В старину запараллеливанием звонкого прошлого с пытливым настоящим и засылкой пионеров на допрос в гестапо ведал «Беларусьфильм», самая дремучая из национальных киностудий. Не было у них ни лирико-этнического крена, как в Киргизии или Молдове, ни звездных режиссерских кадров, как в Грузии, Украине и Литве - одна набыченная партизанская дубрава. В «Пятерке отважных» дети, явившись в краеведческий музей с целью приобщиться пламени дальних сражений, переселялись душою в пионеров 41-го года. В «Дочери командира» стайку бегущей по перрону ребятни тормозил стоп-кадр и закадровая пулеметная очередь эхом далеких разрывов. Короче, «мы никогда не забудем с тобой, как наши ровесники приняли бой».
Особый размах тема приобрела в перестройку, когда полчища старорежимных мизантропов были в одночасье разжалованы из безусловных моральных авторитетов и тотчас сорвались на блатную кочетовскую истерику: а ты порох нюхал? а лебеду жрал? а зону топтал? Львиная доля предложенных тогда проектов перековки была забракована за несусветную глупость и отсутствие соблазнительного антигероя - жирного частного собственника в подтяжках. Прытких и яростных демократов гнать в 41-й год не имело смысла: они могли и там не сплоховать.

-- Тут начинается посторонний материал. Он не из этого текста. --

(** X4: a [RequestException] (raised by [requests.post], or by
    [response.json()] on a 200) is retried after a sleep of
    [RATE_LIMIT_DELAY] seconds, the same at every attempt, while attempts
    remain; when all three attempts fail in this way the call returns
    ["Network error: "] followed by the text of the last exception, after
    three calls and two sleeps of [RATE_LIMIT_DELAY], and the history is as
    it was. *)
Theorem network_errors_are_retried
        (net : network) (prompt : string) (w : world) (e0 e1 e2 : exn) :
  raised_by (net (calls w) (payload_of prompt w)) = Some e0 ->
  raised_by (net (S (calls w)) (payload_of prompt w)) = Some e1 ->
  raised_by (net (S (S (calls w))) (payload_of prompt w)) = Some e2 ->
  is_RequestException e0 = true ->
  is_RequestException e1 = true ->
  is_RequestException e2 = true ->
  get_response net prompt w
  = (Returns (NetworkError (exn_str e2)),
     after_calls 3 [RATE_LIMIT_DELAY; RATE_LIMIT_DELAY] w)
  /\ returned (NetworkError (exn_str e2)) = JStr ("Network error: " +:+ exn_str e2)
  /\ history (snd (get_response net prompt w)) = history w.
Proof.
  intros H0 H1 H2 R0 R1 R2.
  assert (Hget : get_response net prompt w
                 = (Returns (NetworkError (exn_str e2)),
                    after_calls 3 [RATE_LIMIT_DELAY; RATE_LIMIT_DELAY] w)).
  { rewrite get_response_eq. change (range MAX_RETRIES) with [0; 1; 2].
    cbn [retry_loop].
    rewrite (attempt_body_raised _ _ _ _ _ e0) by exact H0.
    unfold on_exception at 1. rewrite R0.
    change (0 <? MAX_RETRIES - 1) with true. cbv iota. cbn [retry_loop].
    rewrite (attempt_body_raised _ _ _ _ _ e1) by exact H1.
    unfold on_exception at 1. rewrite R1.
    change (1 <? MAX_RETRIES - 1) with true. cbv iota. cbn [retry_loop].
    rewrite (attempt_body_raised _ _ _ _ _ e2) by exact H2.
    unfold on_exception at 1. rewrite R2.
    change (2 <? MAX_RETRIES - 1) with false. cbv iota.
    f_equal. unfold after_calls, sleep, count_call.
    cbn [lists conv_history calls sleeps console]. rewrite <- app_assoc. reflexivity. }
  rewrite Hget. repeat split.
Qed.

Lemma network_errors_are_retried_witness :
  let timeout := PostRaises (Exn RequestException "Read timed out") in
  let bad_json := Response 200 (Raise (Exn RequestException "Expecting value")) "<html>" in
  get_response (script [connection_error; bad_json; timeout] not_found)
               "Hello" session_start
  = (Returns (NetworkError "Read timed out"),
     after_calls 3 [RATE_LIMIT_DELAY; RATE_LIMIT_DELAY] session_start).
Proof.
  intros timeout bad_json.
  apply (network_errors_are_retried
           (script [connection_error; bad_json; timeout] not_found) "Hello" session_start
           (Exn RequestException "Connection refused")
           (Exn RequestException "Expecting value")
           (Exn RequestException "Read timed out")); reflexivity.
Defined.
(** * FlowSync transcript buffer: a shallow embedding of
    [backend/app/services/transcript_buffer.py] and its properties.

    Python objects with identity (the [TranscriptEntry] instances, the
    [deque] and [list] containers) live in an explicit store and are
    referred to by address, so that sharing between the two views of a
    buffer and between the buffer and its callers is visible. *)

From Stdlib Require Import ZArith NArith.
From stdpp Require Import gmap list fin_maps strings sorting.

Open Scope Z_scope.

(** ** Strings

    A Python [str] is a sequence of Unicode code points. *)

Abbreviation str := (list N).

(** Code points of an ASCII literal, to write texts down. *)
Definition codes (s : String.string) : str :=
  map Ascii.N_of_ascii (String.list_ascii_of_string s).
Arguments codes s%_string.

(** [str.isspace] on one code point (CPython's [Py_UNICODE_ISSPACE]): the
    characters [str.strip()] and [str.split()] treat as whitespace. *)
Definition isspace (c : N) : bool :=
  ((9 <=? c) && (c <=? 13) || (28 <=? c) && (c <=? 32)
   || (c =? 133) || (c =? 160) || (c =? 5760)
   || (8192 <=? c) && (c <=? 8202)
   || (c =? 8232) || (c =? 8233) || (c =? 8239) || (c =? 8287)
   || (c =? 12288))%N.

Definition SPACE : N := 32%N.
Definition DOT : N := 46%N.
Definition BANG : N := 33%N.
Definition QUESTION : N := 63%N.

Section Characters.
(** The list functions below are those of [str]; they are written over
    an arbitrary whitespace test so that their lemmas do not unfold
    the table above. *)
Variable ws : N → bool.

(** [s.lstrip()] *)
Fixpoint lstrip_by (s : str) : str :=
  match s with
  | c :: r => if ws c then lstrip_by r else s
  | [] => []
  end.

(** [s.strip()]: whitespace removed at both ends. *)
Definition strip_by (s : str) : str :=
  rev (lstrip_by (rev (lstrip_by s))).

(** [s.split()] with no separator: the maximal runs of non-whitespace
    characters, in order; [w] is the word being read. *)
Fixpoint split_by (w : str) (s : str) : list str :=
  match s with
  | [] => match w with [] => [] | _ => [w] end
  | c :: r =>
      if ws c
      then match w with [] => split_by [] r | _ => w :: split_by [] r end
      else split_by (w ++ [c]) r
  end.

(** Every maximal run of whitespace replaced by one space; [in_run]
    tells that the character before [s] was whitespace. *)
Fixpoint collapse_by (in_run : bool) (s : str) : str :=
  match s with
  | [] => []
  | c :: r =>
      if ws c
      then (if in_run then collapse_by true r else SPACE :: collapse_by true r)
      else c :: collapse_by false r
  end.
End Characters.

(** [sep.join(words)] *)
Fixpoint join (sep : str) (words : list str) : str :=
  match words with
  | [] => []
  | [w] => w
  | w :: rest => w ++ sep ++ join sep rest
  end.

Definition strip : str → str := strip_by isspace.
Definition split : str → list str := split_by isspace [].

(** [c in '.!?'] for a one-character string [c]. *)
Definition is_terminal (c : N) : bool :=
  ((c =? DOT) || (c =? BANG) || (c =? QUESTION))%N.

(** [TranscriptBufferService._normalize_text] *)
Definition _normalize_text (text : str) : str :=
  let cleaned := join [SPACE] (split (strip text)) in
  match last cleaned with
  | None => []
  | Some c => if is_terminal c then cleaned else cleaned ++ [DOT]
  end.

(** Normalization in the words of the specification: runs of whitespace
    collapsed to single spaces, whitespace trimmed at both ends, and a
    full stop appended to a non-empty result that does not end in one of
    [.], [!], [?]. *)
Definition collapse_whitespace : str → str := collapse_by isspace false.

Definition spec_normalize (text : str) : str :=
  let trimmed := strip (collapse_whitespace text) in
  match last trimmed with
  | None => []
  | Some c => if is_terminal c then trimmed else trimmed ++ [DOT]
  end.

(** ** Objects and the store

    [TranscriptEntry] is a plain (not frozen) dataclass: an object with
    identity whose fields can be assigned.  The [deque] and the [list] of
    a buffer are objects too.  Both kinds are kept in a store and named
    by their address; an address is never reused. *)

Abbreviation loc := nat.

Definition BUFFER_WINDOW_MS : Z := 30000.

Record TranscriptEntry := mkEntry { text : str; timestamp : Z }.

(** The slots of a [TranscriptBuffer] are assigned once, in [__init__]:
    the buffer is the pair of the addresses of its two containers.  The
    [asyncio.Lock] is left out: no coroutine awaits while it holds the
    lock, so the lock is free whenever it is acquired and every call of
    the service runs to its end without being interleaved. *)
Record TranscriptBuffer := mkBuffer { entries : loc; full_entries : loc }.

Record Service := mkService {
  entry_store : list TranscriptEntry;
  seq_store : list (list loc);
  _buffers : gmap str TranscriptBuffer
}.

#[global] Instance TranscriptEntry_eq_dec : EqDecision TranscriptEntry.
Proof. solve_decision. Defined.

(** [TranscriptBufferService()] *)
Definition new_service : Service := mkService [] [] ∅.
(* ===== verification/Js.v ===== *)
(** * Js: the JavaScript runtime primitives the components call.

    Strings are sequences of code units; the model restricts them to the
    Latin-1 range (Stdlib's 8-bit [ascii]), on which [toLowerCase],
    [trim] and [Number.parseInt] are modelled exactly as ECMAScript
    specifies them.  Numbers that the code obtains from [parseInt] are
    integers or [NaN] ([num]); numbers that come from the backend are
    integers ([Z]).  The rounding of doubles above 2^53 is not modelled. *)

From S2P Require Import Prelude.
From Stdlib Require Import Ascii.

(** ** Characters *)

Definition code (c : Ascii.ascii) : nat := Ascii.nat_of_ascii c.
Definition chr (n : nat) : Ascii.ascii := Ascii.ascii_of_nat n.

(** [String.prototype.toLowerCase] on one Latin-1 code unit: A-Z and
    U+00C0..U+00DE except U+00D7 map to the code unit 32 above. *)
Definition lower_char (c : Ascii.ascii) : Ascii.ascii :=
  let n := code c in
  if ((65 <=? n) && (n <=? 90)) || ((192 <=? n) && (n <=? 222) && negb (n =? 215))
  then chr (n + 32) else c.

(** The StrWhiteSpaceChar code units of the Latin-1 range: TAB, LF, VT,
    FF, CR, SPACE and NO-BREAK SPACE. *)
Definition is_ws (c : Ascii.ascii) : bool :=
  let n := code c in
  ((9 <=? n) && (n <=? 13)) || (n =? 32) || (n =? 160).

(** ** Strings *)

Fixpoint toLowerCase (s : string) : string :=
  match s with
  | EmptyString => EmptyString
  | String c s' => String (lower_char c) (toLowerCase s')
  end.

(** [starts_with s t]: [t] is a prefix of [s]. *)
Fixpoint starts_with (s t : string) : bool :=
  match t, s with
  | EmptyString, _ => true
  | String _ _, EmptyString => false
  | String c t', String d s' => Ascii.eqb c d && starts_with s' t'
  end.

(** [s.includes(t)]: the search starts at every position of [s] in turn. *)
Fixpoint includes (s t : string) : bool :=
  starts_with s t ||
  match s with
  | EmptyString => false
  | String _ s' => includes s' t
  end.

Fixpoint trim_start (s : string) : string :=
  match s with
  | String c s' => if is_ws c then trim_start s' else s
  | EmptyString => EmptyString
  end.

Fixpoint trim_end (s : string) : string :=
  match s with
  | EmptyString => EmptyString
  | String c s' =>
      match trim_end s' with
      | EmptyString => if is_ws c then EmptyString else String c EmptyString
      | r => String c r
      end
  end.

(** [s.trim()] *)
Definition trim (s : string) : string := trim_end (trim_start s).

(** JavaScript truthiness of a string: only [""] is falsy. *)
Definition str_truthy (s : string) : bool :=
  match s with EmptyString => false | _ => true end.

(** [{error && <banner>}] for an [error] of type [string | null]: the
    banner is shown for a non-empty message only. *)
Definition str_guard (e : option string) : option string :=
  match e with Some m => if str_truthy m then Some m else None | None => None end.

(** ** Numbers *)

Inductive num := Int (z : Z) | NaN.

#[export] Instance num_eq_dec : EqDecision num.
Proof. solve_decision. Defined.

(** [x > k] for a number [x] and an integer [k]: false on [NaN]. *)
Definition num_gt (x : num) (k : Z) : bool :=
  match x with Int z => (k <? z)%Z | NaN => false end.

(** The value of a digit in the given radix ([0-9], [a-z], [A-Z]). *)
Definition digit_val (radix : Z) (c : Ascii.ascii) : option Z :=
  let n := code c in
  let v := if (48 <=? n) && (n <=? 57) then Some (Z.of_nat n - 48)%Z
           else if (97 <=? n) && (n <=? 122) then Some (Z.of_nat n - 87)%Z
           else if (65 <=? n) && (n <=? 90) then Some (Z.of_nat n - 55)%Z
           else None in
  match v with Some d => if (d <? radix)%Z then Some d else None | None => None end.

(** The digits of the longest prefix made of radix digits. *)
Fixpoint digit_prefix (radix : Z) (s : string) : list Z :=
  match s with
  | EmptyString => []
  | String c s' =>
      match digit_val radix c with
      | Some d => d :: digit_prefix radix s'
      | None => []
      end
  end.

Definition digits_value (radix : Z) (ds : list Z) : Z :=
  fold_left (fun acc d => acc * radix + d)%Z ds 0%Z.

(** Steps 9 to 13 of [parseInt]: strip a [0x]/[0X] prefix (radix 16,
    else 10) and read the longest digit prefix; no digit gives [None]. *)
Definition parse_magnitude (s2 : string) : option Z :=
  let '(radix, s3) :=
    match s2 with
    | String z (String x r) =>
        if Ascii.eqb z "0"%char && (Ascii.eqb x "x"%char || Ascii.eqb x "X"%char)
        then (16%Z, r) else (10%Z, s2)
    | _ => (10%Z, s2)
    end in
  match digit_prefix radix s3 with
  | [] => None
  | ds => Some (digits_value radix ds)
  end.

(** [Number.parseInt(s)] with no radix argument (ECMA-262, 19.2.5): skip
    leading white space, read a sign, then the magnitude; no digit gives
    [NaN]. *)
Definition parseInt (s : string) : num :=
  let s1 := trim_start s in
  let '(sign, s2) :=
    match s1 with
    | String c r =>
        if Ascii.eqb c "-"%char then ((-1)%Z, r)
        else if Ascii.eqb c "+"%char then (1%Z, r) else (1%Z, s1)
    | EmptyString => (1%Z, s1)
    end in
  match parse_magnitude s2 with
  | None => NaN
  | Some m => Int (sign * m)%Z
  end.

(** Decimal digits of a non-negative integer, least significant first;
    [fuel] bounds the number of digits. *)
Fixpoint digits_rev (fuel : nat) (n : Z) : list Z :=
  match fuel with
  | O => []
  | S f => (n mod 10)%Z :: (if (n <? 10)%Z then [] else digits_rev f (n / 10))
  end.

Definition digit_char (d : Z) : Ascii.ascii := chr (Z.to_nat d + 48).

Fixpoint string_of_chars (cs : list Ascii.ascii) : string :=
  match cs with [] => EmptyString | c :: cs' => String c (string_of_chars cs') end.

Definition dec_string (n : Z) : string :=
  string_of_chars (map digit_char (rev (digits_rev (S (Z.to_nat (Z.log2 n))) n))).

(** [Number.MAX_SAFE_INTEGER]: a number of the code (a JSON id parsed by
    axios, a [parseInt]) is an exact integer up to this bound. *)
Definition MAX_SAFE_INTEGER : Z := (2 ^ 53 - 1)%Z.

Definition safe_integer (n : Z) : Prop := (- MAX_SAFE_INTEGER <= n <= MAX_SAFE_INTEGER)%Z.

(** [n.toString()] for an integer number [n]: its decimal digits, as
    Number::toString (ECMA-262, 6.1.6.1.20) prints a safe integer.  Above
    [MAX_SAFE_INTEGER] the engine prints the shortest digits that read
    back as the same double (2^60 prints as 1152921504606847000); the
    statements about [toString] are made for safe integers. *)
Definition toString (n : Z) : string :=
  if (n <? 0)%Z then String "-"%char (dec_string (- n)) else dec_string n.

(** ** Lemmas on strings *)

Lemma starts_with_spec s t : starts_with s t = true <-> exists r, s = t +:+ r.
Proof.
  revert s. induction t as [|c t IH]; intros [|d s]; simpl.
  - split; eauto.
  - split; eauto.
  - split; [done|]. intros [r Hr]. discriminate.
  - rewrite andb_true_iff, IH. split.
    + intros [Hc%Ascii.eqb_eq [r ->]]. subst. eauto.
    + intros [r Hr]. injection Hr as -> ->. rewrite Ascii.eqb_refl. eauto.
Qed.

(** [includes] decides the substring relation. *)
Lemma includes_spec s t : includes s t = true <-> exists a b, s = a +:+ t +:+ b.
Proof.
  induction s as [|c s IH]; cbn [includes]; rewrite orb_true_iff, starts_with_spec.
  - split.
    + intros [[r Hr]|?]; [|done]. by exists EmptyString, r.
    + intros [[|? a] [b Hb]]; [left; by exists b | discriminate].
  - rewrite IH. split.
    + intros [[r Hr]|[a [b ->]]].
      * exists EmptyString, r. exact Hr.
      * by exists (String c a), b.
    + intros [[|d a] [b Hb]].
      * left. eauto.
      * right. injection Hb as -> ->. eauto.
Qed.

Lemma includes_empty s : includes s EmptyString = true.
Proof. destruct s; reflexivity. Qed.

Lemma toLowerCase_app a b : toLowerCase (a +:+ b) = toLowerCase a +:+ toLowerCase b.
Proof. induction a as [|c a IH]; simpl; [done | by rewrite IH]. Qed.

Lemma lower_char_idem c : lower_char (lower_char c) = lower_char c.
Proof. destruct c as [[] [] [] [] [] [] [] []]; reflexivity. Qed.

Lemma toLowerCase_idem s : toLowerCase (toLowerCase s) = toLowerCase s.
Proof. induction s; simpl; [done | by rewrite lower_char_idem, IHs]. Qed.

(** Case folding keeps every exact match: what [s] contains, the lower
    case of [s] contains in lower case. *)
Lemma includes_lower s t :
  includes s t = true -> includes (toLowerCase s) (toLowerCase t) = true.
Proof.
  rewrite !includes_spec. intros (a & b & ->).
  exists (toLowerCase a), (toLowerCase b). by rewrite !toLowerCase_app.
Qed.

Lemma trim_start_empty_iff s :
  trim_start s = EmptyString <-> forall n c, String.get n s = Some c -> is_ws c = true.
Proof.
  induction s as [|c s IH]; simpl.
  - split; [done|]. intros _. done.
  - destruct (is_ws c) eqn:Hc.
    + rewrite IH. split.
      * intros H [|n] d; simpl; [intros [= <-]; done | apply H].
      * intros H n d Hd. apply (H (S n)). done.
    + split; [done|]. intros H. rewrite (H 0 c eq_refl) in Hc. done.
Qed.

Lemma trim_end_empty s : trim_end s = EmptyString -> forall n c, String.get n s = Some c -> is_ws c = true.
Proof.
  induction s as [|c s IH]; simpl; [done|].
  destruct (trim_end s) eqn:E; [|done].
  destruct (is_ws c) eqn:Hc; [|done]. intros _ [|n] d; simpl; [congruence|].
  by apply IH.
Qed.

Lemma trim_end_of_ws s : (forall n c, String.get n s = Some c -> is_ws c = true) -> trim_end s = EmptyString.
Proof.
  induction s as [|c s IH]; simpl; intros H; [done|].
  rewrite IH by (intros n d; apply (H (S n))). by rewrite (H 0 c eq_refl).
Qed.

(** [!s.trim()] holds exactly of the strings made of white space only. *)
Lemma trim_empty_iff s :
  trim s = EmptyString <-> forall n c, String.get n s = Some c -> is_ws c = true.
Proof.
  unfold trim. rewrite <- trim_start_empty_iff. split.
  - intros H. pose proof (trim_end_empty _ H) as Hws.
    destruct (trim_start s) as [|c r] eqn:E; [done|]. exfalso.
    revert E. generalize s. induction s0 as [|d s0 IH]; simpl; [done|].
    destruct (is_ws d) eqn:Hd; [done|]. intros [= -> ->].
    rewrite (Hws 0 c eq_refl) in Hd. done.
  - intros ->. done.
Qed.

(** ** Lemmas on numbers: [Number.parseInt] inverts [toString] *)

Lemma digit_char_facts d : (0 <= d < 10)%Z ->
  digit_val 10 (digit_char d) = Some d /\ is_ws (digit_char d) = false /\
  Ascii.eqb (digit_char d) "-"%char = false /\ Ascii.eqb (digit_char d) "+"%char = false /\
  Ascii.eqb (digit_char d) "x"%char = false /\ Ascii.eqb (digit_char d) "X"%char = false.
Proof.
  intros Hd.
  assert (d = 0 \/ d = 1 \/ d = 2 \/ d = 3 \/ d = 4 \/ d = 5 \/ d = 6 \/ d = 7 \/ d = 8 \/ d = 9)%Z
    as Hc by lia.
  repeat destruct Hc as [-> | Hc]; [..| subst]; vm_compute; repeat split.
Qed.

Lemma digits_rev_range f n : (0 <= n)%Z -> Forall (fun d => 0 <= d < 10)%Z (digits_rev f n).
Proof.
  revert n. induction f as [|f IH]; intros n Hn; simpl; constructor.
  - pose proof (Z.mod_pos_bound n 10). lia.
  - zcase; [constructor | apply IH; apply Z.div_pos; lia].
Qed.

Lemma digits_value_snoc r ds d :
  digits_value r (ds ++ [d]) = (digits_value r ds * r + d)%Z.
Proof. unfold digits_value. by rewrite fold_left_app. Qed.

Lemma digits_rev_value f n :
  (0 <= n < 10 ^ Z.of_nat f)%Z -> digits_value 10 (rev (digits_rev f n)) = n.
Proof.
  revert n. induction f as [|f IH]; intros n Hn.
  - simpl in Hn. cbn. lia.
  - cbn [digits_rev rev]. rewrite digits_value_snoc. zcase.
    + rewrite Z.mod_small by lia. reflexivity.
    + rewrite IH.
      * pose proof (Z.div_mod n 10). lia.
      * rewrite Nat2Z.inj_succ, Z.pow_succ_r in Hn by lia.
        split; [apply Z.div_pos; lia | apply Z.div_lt_upper_bound; lia].
Qed.

Lemma dec_fuel_enough n : (0 <= n)%Z -> (n < 10 ^ Z.of_nat (S (Z.to_nat (Z.log2 n))))%Z.
Proof.
  intros Hn. rewrite Nat2Z.inj_succ, Z2Nat.id by apply Z.log2_nonneg.
  apply Z.lt_le_trans with (2 ^ Z.succ (Z.log2 n))%Z.
  - destruct (Z.eq_dec n 0%Z) as [->|Hn0]; [reflexivity|].
    apply Z.log2_spec. lia.
  - apply Z.pow_le_mono_l. pose proof (Z.log2_nonneg n). lia.
Qed.

Lemma digit_prefix_chars ds :
  Forall (fun d => 0 <= d < 10)%Z ds ->
  digit_prefix 10 (string_of_chars (map digit_char ds)) = ds.
Proof.
  induction 1 as [|d ds Hd _ IH]; simpl; [done|].
  by rewrite (proj1 (digit_char_facts d Hd)), IH.
Qed.

(** The digits of a non-negative number: non-empty, each in 0..9, and of
    value the number itself. *)
Lemma dec_string_digits n : (0 <= n)%Z -> exists d ds,
  dec_string n = string_of_chars (map digit_char (d :: ds)) /\
  Forall (fun d => 0 <= d < 10)%Z (d :: ds) /\ digits_value 10 (d :: ds) = n.
Proof.
  intros Hn. unfold dec_string.
  set (f := S (Z.to_nat (Z.log2 n))).
  pose proof (digits_rev_range f n Hn) as Hr.
  pose proof (digits_rev_value f n (conj Hn (dec_fuel_enough n Hn))) as Hv.
  destruct (rev (digits_rev f n)) as [|d ds] eqn:E.
  - apply (f_equal (@length _)) in E. rewrite length_rev in E. simpl in E. discriminate.
  - exists d, ds. split; [done|]. split; [|done].
    rewrite <- E. by apply Forall_rev.
Qed.

Lemma parse_magnitude_dec n : (0 <= n)%Z -> parse_magnitude (dec_string n) = Some n.
Proof.
  intros Hn. destruct (dec_string_digits n Hn) as (d & ds & -> & Hall & <-).
  pose proof Hall as [Hd Hds]%Forall_cons.
  unfold parse_magnitude. destruct ds as [|d' ds'].
  - cbn -[digit_val digit_char]. by rewrite (proj1 (digit_char_facts d Hd)).
  - pose proof Hds as [Hd' Hds']%Forall_cons.
    destruct (digit_char_facts d' Hd') as (_ & _ & _ & _ & Hx' & HX').
    pose proof (digit_prefix_chars (d :: d' :: ds') Hall) as E.
    cbn [map string_of_chars] in E |- *. rewrite Hx', HX', andb_false_r.
    cbn beta iota. by rewrite E.
Qed.

Lemma length_string_of_chars cs : String.length (string_of_chars cs) = length cs.
Proof. induction cs; simpl; congruence. Qed.

(** The decimal form of a natural number: its digits, none a sign. *)
Lemma dec_string_prefix n : (0 <= n)%Z ->
  exists c r, dec_string n = String c r /\ Ascii.eqb c "-"%char = false /\ Ascii.eqb c "+"%char = false /\
  length (digit_prefix 10 (dec_string n)) = String.length (dec_string n) /\
  (0 < length (digit_prefix 10 (dec_string n)))%nat /\
  digits_value 10 (digit_prefix 10 (dec_string n)) = n.
Proof.
  intros Hn. destruct (dec_string_digits n Hn) as (d & ds & Hs & Hall & Hv).
  pose proof Hall as [Hd _]%Forall_cons. destruct (digit_char_facts d Hd) as (_ & _ & Hm & Hp & _).
  rewrite Hs, digit_prefix_chars, length_string_of_chars, length_map by done.
  exists (digit_char d), (string_of_chars (map digit_char ds)). simpl. repeat split; auto with arith.
Qed.

Lemma dec_string_head n : (0 <= n)%Z -> exists c r, dec_string n = String c r /\
  is_ws c = false /\ Ascii.eqb c "-"%char = false /\ Ascii.eqb c "+"%char = false.
Proof.
  intros Hn. destruct (dec_string_digits n Hn) as (d & ds & -> & [Hd _]%Forall_cons & _).
  destruct (digit_char_facts d Hd) as (_ & ? & ? & ? & _). by eexists _, _.
Qed.

(** [Number.parseInt] reads back what [toString] prints. *)
Lemma parseInt_toString n : parseInt (toString n) = Int n.
Proof.
  unfold toString, parseInt. zcase.
  - cbn [trim_start]. replace (is_ws "-"%char) with false by reflexivity.
    cbn -[parse_magnitude dec_string].
    rewrite parse_magnitude_dec by lia. f_equal. lia.
  - destruct (dec_string_head n H) as (c & r & Hs & Hws & Hm & Hp).
    rewrite Hs. cbn [trim_start]. rewrite Hws, Hm, Hp. cbn beta iota.
    rewrite <- Hs, parse_magnitude_dec by lia. f_equal. lia.
Qed.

Но минули годы, страна нагуляла жирок, и отовсюду повылазили дрянные юноши на джипах с дредами, компьютерными прибамбасами и кличкой Борман, которые буквально просятся в котелок, добавить морковки, перца-лаврушки - и на огонь отеческих пожарищ, Ржевский выступ или Волховский фронт. За истекший период артельный метод сюжетосложения себя показал, но даже и на его фоне титр «Сценарий А. Шевцова при участии К. Белевича, экранная версия Э. Володарского» говорит только о том, что первичный предложенный студии продукт полностью оправдывал жаргонное прозвище «болванка». Вмешательство г-на Володарского не слишком спасло дело. Для пущего воспитательного эффекта и полноценного триумфа от обосратушек золотой молодежи под перекрестным артогнем Шевцов с Белевичем сделали героев черными следопытами, ковыряющими русское поле с целью перепродажи раритетных наград и амуниции, а одного так и вовсе неонацистом. Ни продюсерам, ни сочинителям никто не сообщил, что ведущей эмоцией зрителя, наблюдающего «Алису в экстремалье», является вопрос «А что бы я делал на их месте?», а самоотождествление с гробокопательской поганью у нормального потребителя все же идет с трудом. И когда они, стругая пайковую картошку лепестками, грезят о чипсах, и когда дискотечной рысью скачут под летним дождем, тоскливо думаешь: скорей бы уж, что ли, война началась.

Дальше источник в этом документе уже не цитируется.